Universidade do Estado da Bahia, Bahia, Brazil.
Universidade de Salvador, Bahia, Brazil.
Neurosurg Rev. 2024 Sep 18;47(1):634. doi: 10.1007/s10143-024-02736-y.
Chiari Malformation Type I (CMI) is a prevalent neurosurgical condition characterized by the descent of cerebellar tonsils below the foramen magnum. Surgery, aimed at reducing symptomatology and syrinx size, presents risks, making intraoperative neuromonitoring (IONM) a potentially vital tool. Despite its widespread use in cervical spine surgery, the utility of IONM in CMI surgery remains controversial, with concerns over increased operative time, cost, restricted anesthetic techniques and tongue lacerations. This systematic review and meta-analysis followed the Cochrane Group standards and PRISMA framework. It encompassed an extensive search through PubMed, Embase, and Web of Science up to December 2023, focusing on clinical and surgical outcomes of IONM in CMI surgery. Primary outcomes included the use of various IONM techniques, complication rates, clinical improvement, reoperation, and mortality. The review, registered at PROSPERO (CRD42024498996), included both prospective and retrospective studies, with rigorous selection and data extraction processes. Statistical analysis was conducted using R software. The review included 16 studies, comprising 1358 patients. It revealed that IONM techniques predominantly involved somatosensory evoked potentials (SSEPs), followed by motor evoked potentials (MEPs) and Brainstem auditory evoked potentials (BAEPs). The estimated risk of complications with IONM was 6% (95% CI: 2-11%; I = 89%), lower than previously reported rates without IONM. Notably, the clinical improvement rate post-surgery was high at 99% (95% CI: 98-100%; I = 56%). The analysis also showed lower reoperation rates in surgeries with IONM compared to those without. Interestingly, no mortality was observed in the included studies. This systematic review and meta-analysis indicate that intraoperative neuromonitoring in Chiari I malformation surgery is associated with favorable clinical outcomes, including lower complication and reoperation rates, and high rates of clinical improvement.

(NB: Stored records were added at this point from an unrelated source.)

(* ===== verification/AgentApi.v ===== *)
(** * AgentApi: the types kezio-agent and the manager exchange

    [src/internal/agentapi/agentapi.go]: the registration and progress bodies,
    the deploy plan, and the plan's own validation with the theorem of what a
    valid plan is. *)

From S2P Require Import Prelude Api.
Local Open Scope string_scope.
Local Open Scope list_scope.

(** ** Wire types *)

Definition AgentSchemaVersion : Z := 3.

Record RegisterRequest := mkRegisterRequest { Hardware : MachineHardwareSpec }.

Definition ActionWait : string := "wait".
Definition ActionDeploy : string := "deploy".

Record DeployTorrent := mkDeployTorrent { tor_URL : string; tor_InfoHash : string }.
Record DeployMkfs := mkDeployMkfs { mkfs_Filesystem : string; mkfs_Label : string; mkfs_UUID : string }.
Record DeploySwap := mkDeploySwap { swap_UUID : string }.

Record DeploySlot := mkDeploySlot {
  slot_Number : Z;
  slot_Device : string;
  slot_Torrent : option DeployTorrent;
  slot_Mkfs : option DeployMkfs;
  slot_Swap : option DeploySwap }.

Record DeployDataImagePlan := mkDataImagePlan {
  dip_ImageRef : NameRef;
  dip_TargetDisk : string;
  dip_SfdiskScript : string;
  dip_Slots : list DeploySlot }.

Definition HookStepTypeBuiltin : string := "builtin".
Definition HookStepTypeScript : string := "script".

Record ResolvedHookStep := mkHookStep {
  step_Type : string;
  step_Builtin : string;
  step_Params : gmap string string;
  step_Content : string;
  step_OSFamily : string;
  step_TimeoutSeconds : Z }.

Record ResolvedHook := mkHook { hook_Name : string; hook_Steps : list ResolvedHookStep }.

Record DeployPlan := mkPlan {
  plan_SchemaVersion : Z;
  plan_RunName : string;
  plan_RunUID : string;
  plan_MachineName : string;
  plan_TargetDisk : string;
  plan_SfdiskScript : string;
  plan_Slots : list DeploySlot;
  plan_DataImages : list DeployDataImagePlan;
  plan_Hooks : list ResolvedHook;
  plan_AfterDeploy : string;
  plan_MaxUploads : Z;
  plan_MaxConnections : Z;
  plan_CacheSizeMB : option Z;
  plan_AioThreads : option Z;
  plan_Port : option Z }.

Record ProgressPartition := mkProgressPartition {
  prog_Number : Z; prog_Percent : Z; prog_BytesDone : Z }.

Definition ProgressStateRunning : string := "running".
Definition ProgressStateSucceeded : string := "succeeded".
Definition ProgressStateFailed : string := "failed".

Record ProgressRequest := mkProgressRequest {
  RunName : string;
  RunUID : string;
  Step : string;
  ReportState : string;
  Message : string;
  PercentDone : option Z;
  BytesDone : option Z;
  ReportPartitions : list ProgressPartition;
  Timestamp : Z }.

Definition ProgressActionContinue : string := "continue".
Definition ProgressActionAbort : string := "abort".

(** ** Validation *)

Definition present {A} (o : option A) : Z := match o with Some _ => 1 | None => 0 end.

Definition slot_kinds (s : DeploySlot) : Z :=
  (present (slot_Torrent s) + present (slot_Mkfs s) + present (slot_Swap s))%Z.

(** The loop of [validateSlots] over the numbers seen. *)
Fixpoint validate_slots_from (seen : gset Z) (slots : list DeploySlot) : option GoErr :=
  match slots with
  | [] => None
  | s :: rest =>
    if bool_decide (slot_Number s ∈ seen)
    then Some (errorf "partition %d appears more than once" [show_dec (slot_Number s)])
    else if negb (slot_kinds s =? 1)%Z
    then Some (errorf "partition %d must set exactly one of torrent, mkfs, or swap; got %d"
                [show_dec (slot_Number s); show_dec (slot_kinds s)])
    else validate_slots_from ({[slot_Number s]} ∪ seen) rest
  end.

Definition validateSlots (slots : list DeploySlot) : option GoErr :=
  match slots with
  | [] => Some (errorf "no slots" [])
  | _ => validate_slots_from ∅ slots
  end.

Definition validateHookStep (s : ResolvedHookStep) : option GoErr :=
  let timeout := if (step_TimeoutSeconds s <=? 0)%Z then Some (errorf "timeoutSeconds must be positive" []) else None in
  if step_Type s =s HookStepTypeBuiltin then
    if step_Builtin s =s "" then Some (errorf "builtin step has no builtin name" []) else timeout
  else if step_Type s =s HookStepTypeScript then
    if step_Content s =s "" then Some (errorf "%s step has no content" [step_Type s]) else timeout
  else Some (errorf "unknown step type %q" [step_Type s]).

(** The first error of a loop with its index. *)
Fixpoint first_error {A} (i : Z) (f : Z -> A -> option GoErr) (l : list A) : option GoErr :=
  match l with
  | [] => None
  | x :: l => match f i x with Some err => Some err | None => first_error (i + 1) f l end
  end.

Definition validate_data_image (i : Z) (di : DeployDataImagePlan) : option GoErr :=
  if dip_TargetDisk di =s "" then Some (errorf "dataImages[%d]: targetDisk is empty" [show_dec i]) else
  match validateSlots (dip_Slots di) with
  | Some err => Some (wrapf "dataImages[%d]: slots: %w" [show_dec i] err)
  | None => None
  end.

Definition validate_hook (i : Z) (h : ResolvedHook) : option GoErr :=
  first_error 0 (fun j s =>
    match validateHookStep s with
    | Some err => Some (wrapf "hooks[%d] %q step[%d]: %w" [show_dec i; hook_Name h; show_dec j] err)
    | None => None
    end) (hook_Steps h).

Definition Validate (p : DeployPlan) : option GoErr :=
  if negb (plan_SchemaVersion p =? AgentSchemaVersion)%Z then
    Some (errorf "schemaVersion %d does not match the agent wire schema version %d"
      [show_dec (plan_SchemaVersion p); show_dec AgentSchemaVersion])
  else
  let slots :=
    if plan_TargetDisk p =s "" then
      match plan_Slots p with [] => None | _ => Some (errorf "slots set with no targetDisk" []) end
    else match validateSlots (plan_Slots p) with
         | Some err => Some (wrapf "slots: %w" [] err)
         | None => None
         end in
  match slots with
  | Some err => Some err
  | None =>
    match first_error 0 validate_data_image (plan_DataImages p) with
    | Some err => Some err
    | None => first_error 0 validate_hook (plan_Hooks p)
    end
  end.

(** ** What a valid plan is *)

(** Exactly one way to fill the partition. *)
Definition one_kind (s : DeploySlot) : Prop :=
  match slot_Torrent s, slot_Mkfs s, slot_Swap s with
  | Some _, None, None | None, Some _, None | None, None, Some _ => True
  | _, _, _ => False
  end.

Definition good_slots (slots : list DeploySlot) : Prop :=
  slots <> [] /\ NoDup (slot_Number <$> slots) /\ Forall one_kind slots.

Definition good_step (s : ResolvedHookStep) : Prop :=
  (0 < step_TimeoutSeconds s)%Z /\
  (step_Type s = HookStepTypeBuiltin /\ step_Builtin s <> ""
   \/ step_Type s = HookStepTypeScript /\ step_Content s <> "").

Definition good_plan (p : DeployPlan) : Prop :=
  plan_SchemaVersion p = AgentSchemaVersion
  /\ (plan_TargetDisk p = "" /\ plan_Slots p = [] \/ plan_TargetDisk p <> "" /\ good_slots (plan_Slots p))
  /\ Forall (fun di => dip_TargetDisk di <> "" /\ good_slots (dip_Slots di)) (plan_DataImages p)
  /\ Forall (fun h => Forall good_step (hook_Steps h)) (plan_Hooks p).

Lemma one_kind_spec s : (slot_kinds s =? 1)%Z = true <-> one_kind s.
Proof.
  unfold slot_kinds, one_kind. by destruct (slot_Torrent s), (slot_Mkfs s), (slot_Swap s).
Qed.

Lemma validate_slots_from_spec seen slots :
  validate_slots_from seen slots = None <->
  NoDup (slot_Number <$> slots) /\ Forall one_kind slots /\ (forall s, s ∈ slots -> slot_Number s ∉ seen).
Proof.
  revert seen. induction slots as [|s slots IH]; intros seen; cbn [validate_slots_from fmap list_fmap].
  { split; [|done]. intros _. split_and!; [apply NoDup_nil_2|constructor|]. intros s Hs. inversion Hs. }
  rewrite NoDup_cons, Forall_cons. case_bool_decide as Hin.
  { split; [done|]. intros (_ & _ & Hs). destruct (Hs s); [left|done]. }
  destruct (slot_kinds s =? 1)%Z eqn:Hk; cbn [negb].
  2: { split; [done|]. intros (_ & [Ho _] & _). apply one_kind_spec in Ho. congruence. }
  apply one_kind_spec in Hk. rewrite IH. split.
  - intros (Hnd & Hf & Hs). split_and!; [|done|done|done|].
    + intros (s' & Es & Hs')%list_elem_of_fmap. apply (Hs s' Hs'). set_solver.
    + intros s' [->|Hs']%elem_of_cons; [done|]. specialize (Hs s' Hs'). set_solver.
  - intros ((Hn & Hnd) & (_ & Hf) & Hs). split_and!; [done|done|]. intros s' Hs'.
    rewrite elem_of_union, elem_of_singleton. intros [E|E].
    + apply Hn. rewrite <- E. by apply list_elem_of_fmap_2.
    + apply (Hs s'); [by right|done].
Qed.

Lemma validateSlots_spec slots : validateSlots slots = None <-> good_slots slots.
Proof.
  unfold validateSlots, good_slots. destruct slots as [|s slots]; [by split; [|intros [? _]]|].
  rewrite validate_slots_from_spec. split; [intros (? & ? & _); done|].
  intros (_ & ? & ?). split_and!; [done|done|]. set_solver.
Qed.

Lemma validateHookStep_spec s : validateHookStep s = None <-> good_step s.
Proof.
  unfold validateHookStep, good_step.
  destruct (Z.leb_spec (step_TimeoutSeconds s) 0), (String.eqb_spec (step_Type s) HookStepTypeBuiltin) as [Eb|Eb],
    (String.eqb_spec (step_Type s) HookStepTypeScript) as [Ec|Ec],
    (String.eqb_spec (step_Builtin s) ""), (String.eqb_spec (step_Content s) "");
    try (rewrite Eb in Ec; discriminate Ec); (split; [try discriminate; intros _|intros [? ?]]);
    try done; try lia; try tauto; naive_solver lia.
Qed.

Lemma first_error_spec {A} i (f : Z -> A -> option GoErr) (P : A -> Prop) l :
  (forall i x, f i x = None <-> P x) -> first_error i f l = None <-> Forall P l.
Proof.
  intros Hf. revert i. induction l as [|x l IH]; intros i; cbn [first_error]; [done|].
  rewrite Forall_cons. destruct (f i x) eqn:E.
  - split; [done|]. intros [Hx _]. apply (Hf i) in Hx. congruence.
  - rewrite IH. apply Hf in E. tauto.
Qed.

Lemma Validate_good p : Validate p = None <-> good_plan p.
Proof.
  unfold Validate, good_plan. destruct (Z.eqb_spec (plan_SchemaVersion p) AgentSchemaVersion) as [Ev|Ev]; cbn [negb].
  2: { split; [done|]. by intros [? _]. }
  assert (Hdi : forall i di, validate_data_image i di = None <-> dip_TargetDisk di <> "" /\ good_slots (dip_Slots di)).
  { intros i di. unfold validate_data_image. rewrite <- validateSlots_spec.
    destruct (String.eqb_spec (dip_TargetDisk di) ""), (validateSlots (dip_Slots di)); naive_solver. }
  assert (Hh : forall i h, validate_hook i h = None <-> Forall good_step (hook_Steps h)).
  { intros i h. apply first_error_spec. intros j s. rewrite <- validateHookStep_spec.
    destruct (validateHookStep s); naive_solver. }
  rewrite <- (first_error_spec 0 _ _ _ Hdi), <- (first_error_spec 0 _ _ _ Hh).
  rewrite <- validateSlots_spec.
  destruct (String.eqb_spec (plan_TargetDisk p) ""), (plan_Slots p), (validateSlots _);
    destruct (first_error 0 validate_data_image _), (first_error 0 validate_hook _); naive_solver.
Qed.

(** C34. The check the agent runs before it touches a disk accepts exactly the
    well-formed plans: its schema version is the agent's, the OS part has a
    target disk with slots or neither, every image that is written has a disk
    and a non-empty list of slots with distinct partition numbers and exactly
    one way to fill each, and every hook step has a positive timeout and the
    content its type asks for. *)
Theorem Validate_spec p : Validate p = None <-> good_plan p.
Proof. apply Validate_good. Qed.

颅底凹陷症 I 型(CMI)是一种常见的神经外科疾病,其特征是小脑扁桃体下降至枕骨大孔以下。旨在减轻症状和脊髓空洞大小的手术存在风险,使得术中神经监测(IONM)成为一种潜在的重要工具。尽管 IONM 在颈椎手术中广泛应用,但在 CMI 手术中的效用仍存在争议,主要涉及手术时间延长、成本增加、麻醉技术受限和舌裂伤等问题。本系统评价和荟萃分析遵循 Cochrane 集团标准和 PRISMA 框架。通过对 PubMed、Embase 和 Web of Science 进行广泛搜索,截至 2023 年 12 月,纳入了 IONM 在 CMI 手术中的临床和手术结果的研究。主要结果包括各种 IONM 技术的使用、并发症发生率、临床改善、再次手术和死亡率。该综述在 PROSPERO(CRD42024498996)上进行了注册,包括前瞻性和回顾性研究,采用了严格的选择和数据提取过程。统计分析使用 R 软件进行。该综述共纳入 16 项研究,包括 1358 例患者。结果表明,IONM 技术主要涉及体感诱发电位(SSEPs),其次是运动诱发电位(MEPs)和脑干听觉诱发电位(BAEPs)。IONM 相关并发症的估计风险为 6%(95%CI:2-11%;I=89%),低于未使用 IONM 的报告发生率。值得注意的是,手术后的临床改善率高达 99%(95%CI:98-100%;I=56%)。分析还表明,IONM 组的再次手术率低于无 IONM 组。有趣的是,纳入的研究中没有观察到死亡。本系统评价和荟萃分析表明,CMI 畸形手术中的术中神经监测与良好的临床结果相关,包括较低的并发症和再次手术率,以及较高的临床改善率。